If Russian Helicopters has its way, they will be producing upwards of 700 light helicopters annually by 2030. The helicopters will be single, light aircraft made primarily of composite materials. In order to demonstrate what they believe will be the future of 2-ton helos, they are planning to build a prototype and have it ready for release by sometime late next year.
News sources say the VRT500 will be a five-seat helicopter with a coaxial single engine, a maximum payload capacity of 1,600 pounds, a 20,000-foot service ceiling, and a top cruising speed of 124 kn. Russian Helicopters expects the VRT500 to compete directly with the Bell 505 and Robinson R66.
The VRT500’s three-blade main rotor will be constructed with shaped carbon fiber blades to reduce noise. The body of the aircraft will also be made extensively from composites. The aircraft will include glass panel avionics and a turboshaft engine that will eventually be produced by a Western vendor.
Investing in a Prototype
Given the incredibly high cost of producing cutting-edge aircraft, you might wonder why Russian Helicopters is willing to put millions into developing a prototype of a vehicle whose specifications they have seemingly already settled on. Rock West Composites, a Utah company that works with clients to design and build composite prototypes, offers an explanation.
According to Rock West, prototypes serve a lot of different purposes. Among them is the ability to learn the best ways to mass produce as you are building the prototype. As expensive as prototyping might be, manufacturers have to figure out cost-effective production methods before a prototype hits the production stage. Prototyping reveals exactly what will go into the production process, making it easier to come up with cost-effective solutions.
Rock West also says that prototyping is a good way to uncover design flaws. When you are working with composites, this is essential. A manufacturer doesn’t want to begin mass producing a new product only to find out months later that a design flaw threatens to end production. They want to get all those design flaws out of the way before costly production begins in earnest.
Good Prototypes Pay for Themselves
A good prototype will eventually pay for itself, which is just what Russian Helicopters is banking on. Every dollar they sink into the VRT500 prototype they expect to recoup when the helicopter finally goes into production. It may take a while for the program to be profitable, but they are confident it will be.
If the VRT500 performs as expected, Russian Helicopters believes they can capture upwards of 15% of the total 2-ton market. They believe they will be able to sell plenty of units in Latin America and the Caribbean; perhaps 30% of their sales in those regions. They also plan to introduce the helicopter to the U.S. and European markets. They will need EASA and FAA certification to do so.

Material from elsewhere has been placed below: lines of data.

(* ===== verification/Malloc.v ===== *)
(** * The user library's allocator ([lib/malloc.c])

    [malloc] scans an arena of the address space for unmapped pages and carves small
    chunks out of one page; the last word of a page counts the chunks in it, and the pages
    before the last one of a large chunk carry a bit in their page-table entries.

    The state is the program's memory and its page table, as [uvpd] and [uvpt] show it.
    The two system calls do to it what [sys_page_alloc] and [sys_page_unmap] of the kernel
    model do to the caller's address space (SysThms): whether the kernel finds a free page
    depends on the rest of the machine, and is a parameter. *)

From S2P Require Import Prelude Mem Mmu KState UState.

Definition MAXMALLOC : Z := 1024 * 1024.
Definition PTE_CONTINUED : Z := 0x400.
Definition mbegin : Z := 0x08000000.
Definition mend : Z := 0x10000000.

(** [pt] holds the permission bits of the mapped pages, by address. *)
Record heap := mkHeap { hmem : memory; pt : gmap Z Z; mptr : Z }.
#[export] Instance heap_eta : Eta heap := fun r => mkHeap (hmem r) (pt r) (mptr r).

(** Whether the kernel has a page for this call. *)
Class PhysMem := page_left : heap -> Z -> bool.

Section malloc.
Context `{PhysMem}.

Definition page_of (a : Z) : Z := a - a mod PGSIZE.

(** ** The system calls and the memory *)

Definition sys_page_alloc (va perm : Z) : U heap Z := fun h =>
  if (va >=? UTOP) || negb (va mod PGSIZE =? 0) then Ok (- E_INVAL) h
  else if page_left h va then
    Ok 0 (h <| pt := <[va := perm]> (pt h) |>
            <| hmem := stbytes (hmem h) va (repeat 0 (Z.to_nat PGSIZE)) |>)
  else Ok (- E_NO_MEM) h.
Definition sys_page_unmap (va : Z) : U heap unit := fun h =>
  if (va >=? UTOP) || negb (va mod PGSIZE =? 0) then Ok tt h
  else Ok tt (h <| pt := delete va (pt h) |>).

(** [uvpt[PGNUM(va)]]. *)
Definition uvpt (va : Z) : U heap Z := fun h =>
  match pt h !! page_of va with
  | Some pte => Ok pte h
  | None => Stops (Fault (w32 (UVPT + 4 * PGNUM va))) h
  end.

Definition load32 (a : Z) : U heap Z := fun h =>
  match pt h !! page_of a with
  | Some pte => if has pte PTE_P then Ok (ld32 (hmem h) a) h else Stops (Fault a) h
  | None => Stops (Fault a) h
  end.
Definition store32 (a v : Z) : U heap unit := fun h =>
  match pt h !! page_of a with
  | Some pte =>
      if has pte PTE_P && has pte PTE_W then Ok tt (h <| hmem := st32 (hmem h) a v |>)
      else Stops (Fault a) h
  | None => Stops (Fault a) h
  end.

Definition uassert (b : bool) (msg : string) : U heap unit := if b then mret tt else upanic msg.
Definition set_mptr (p : Z) : U heap unit := uput (fun h => h <| mptr := p |>).

(** ** [isfree] *)

(** The test of one page: both [uvpd] and [uvpt] say it is there. *)
Definition is_mapped (va : Z) (h : heap) : bool :=
  match pt h !! page_of va with Some pte => has pte PTE_P | None => false end.

Definition isfree (v n : Z) : U heap bool :=
  let end_va := w32 (v + n) in
  uloop (S (S (Z.to_nat ((end_va - v) / PGSIZE)))) (fun va =>
    if va <? end_va then
      m ← uget (is_mapped va);
      mret (if (va >=? mend) || m then inr false else inl (w32 (va + PGSIZE)))
    else mret (inr true)) v.

(** ** [free] *)

Definition arena_pages : nat := Z.to_nat ((mend - mbegin) / PGSIZE).

(** [if (--( *ref) == 0) sys_page_unmap(0, c);] *)
Definition drop_ref (c : Z) : U heap unit :=
  let ref := w32 (c + PGSIZE - 4) in
  r ← load32 ref;
  store32 ref (w32 (r - 1));;
  if w32 (r - 1) =? 0 then sys_page_unmap c else mret tt.

(** Unmap the pages that are marked, up to the one that is not. *)
Definition unmap_continued (c : Z) : U heap Z :=
  uloop (S arena_pages) (fun c =>
    pte ← uvpt c;
    if has pte PTE_CONTINUED then
      sys_page_unmap c;;
      let c := w32 (c + PGSIZE) in
      uassert ((mbegin <=? c) && (c <? mend)) "mbegin <= c && c < mend";;
      mret (inl c)
    else mret (inr c)) c.

Definition free (v : Z) : U heap unit :=
  if v =? 0 then mret tt
  else
    uassert ((mbegin <=? v) && (v <? mend)) "mbegin <= (uint8_t*) v && (uint8_t*) v < mend";;
    c ← unmap_continued (ROUNDDOWN v PGSIZE);
    drop_ref c.

(** ** [malloc] *)

(** Find room: twice round the arena at most.  [inr true] leaves [mptr] there. *)
Definition malloc_scan (n : Z) : U heap bool :=
  uloop (2 * (arena_pages + Z.to_nat (2 ^ 20))) (fun nwrap : Z =>
    p ← uget mptr;
    f ← isfree p (w32 (n + 4));
    if f : bool then mret (inr true)
    else
      set_mptr (w32 (p + PGSIZE));;
      p ← uget mptr;
      if p =? mend then
        set_mptr mbegin;;
        mret (if nwrap + 1 =? 2 then inr false else inl (nwrap + 1))
      else mret (inl nwrap)) 0.

(** [for (; i >= 0; i -= PGSIZE) sys_page_unmap(0, mptr + i);] *)
Definition malloc_undo (p i : Z) : U heap unit :=
  uloop (S (S (Z.to_nat (i / PGSIZE)))) (fun i =>
    if i >=? 0 then sys_page_unmap (w32 (p + i));; mret (inl (i - PGSIZE)) else mret (inr tt)) i.

(** Map the pages; [None] when there is no memory. *)
Definition malloc_map (n : Z) : U heap (option Z) :=
  uloop (S (S (Z.to_nat ((n + 4) / PGSIZE)))) (fun i =>
    if i <? w32 (n + 4) then
      let cont := if i + PGSIZE <? w32 (n + 4) then PTE_CONTINUED else 0 in
      p ← uget mptr;
      r ← sys_page_alloc (w32 (p + i)) (Z.lor (Z.lor (Z.lor PTE_P PTE_U) PTE_W) cont);
      if r <? 0 then malloc_undo p i;; mret (inr None)
      else mret (inl (i + PGSIZE))
    else mret (inr (Some i))) 0.

Definition malloc_pages (n : Z) : U heap Z :=
  found ← malloc_scan n;
  if negb found then mret 0
  else
    o ← malloc_map n;
    match o with
    | None => mret 0
    | Some i =>
        v ← uget mptr;
        store32 (w32 (v + i - 4)) 2;;
        set_mptr (w32 (v + n));;
        mret v
    end.

(** Try the page that is being carved up; [None]: move on. *)
Definition malloc_carve (n : Z) : U heap (option Z) :=
  p ← uget mptr;
  if negb (p mod PGSIZE =? 0) then
    let ref := w32 (ROUNDUP p PGSIZE - 4) in
    if p / PGSIZE =? w32 (p + n - 1 + 4) / PGSIZE then
      r ← load32 ref;
      store32 ref (w32 (r + 1));;
      set_mptr (w32 (p + n));;
      mret (Some p)
    else
      free p;;
      set_mptr (ROUNDDOWN (p + PGSIZE) PGSIZE);;
      mret None
  else mret None.

Definition malloc (n : Z) : U heap Z :=
  p ← uget mptr;
  (if p =? 0 then set_mptr mbegin else mret tt);;
  let n := ROUNDUP n 4 in
  if n >=? MAXMALLOC then mret 0
  else
    o ← malloc_carve n;
    match o with
    | Some v => mret v
    | None => malloc_pages n
    end.
End malloc.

Rock West Composites says that building a prototype will be instrumental to getting the required certifications. Once the prototype is ready to go, it will be put through a battery of tests aimed at satisfying the various regulatory agencies they will have to work with. All of the testing data will be submitted to regulators who will eventually decide the VRT500’s fate. Successful certification will be the final step toward mass production.
There is a lot that goes into producing a new aircraft. And in the race to build bigger, lighter aircraft using composite materials, prototypes are a big part of the process. Just ask Russian Helicopters. They know how it all works.